(** Detection, on a machine with one disk of 2016 sectors, whose identity has the serial number
    BXHD00011 in words 10 to 19 and the model Generic 1234 in words 27 to 46, as the standard lays them
    out: the driver takes one for the other. *)
Definition one_disk_answer (l : list access) (port : Z) : Z :=
  let a := ata_of 496 empty_ata l in let o := port - 496 in
  if bool_decide (0 ≤ o < 8 ∨ o = 518) && (selected a =? 0) then
    if o =? 1 then 1 else if o =? 2 then r_nsect a else if o =? 3 then r_lbal a else if (o =? 4) || (o =? 5) then 0 else demo_answer l port
  else 255.
Definition identity (l : list access) (port : Z) : list Z :=
  replicate 20 0 ++ chars "XBDH0010 1          " ++ replicate 14 0 ++ chars "eGenir c2143" ++ replicate 28 32 ++ replicate 26 0 ++ le_bytes 4 2016 ++ replicate 388 0.
Example ide_init_finds_disk : match ide_init one_disk_answer identity (λ _, true) (Ide [] [new_channel 0; new_channel 1] []) with
  | Done (_, s) => found s = [(chars "hda", 2016, chars "model " ++ [34] ++ chars "BXHD00011" ++ [34] ++ chars ", serial " ++ [34] ++ chars "Generic 1234" ++ [34])]
  | _ => False
  end.
Proof. vm_compute. reflexivity. Qed.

# # # #

Pick out the lines above that hold the string "serial" and show them.

SOLUTION TO THE PROBLEM >>
(** Detection, on a machine with one disk of 2016 sectors, whose identity has the serial number
  | Done (_, s) => found s = [(chars "hda", 2016, chars "model " ++ [34] ++ chars "BXHD00011" ++ [34] ++ chars ", serial " ++ [34] ++ chars "Generic 1234" ++ [34])]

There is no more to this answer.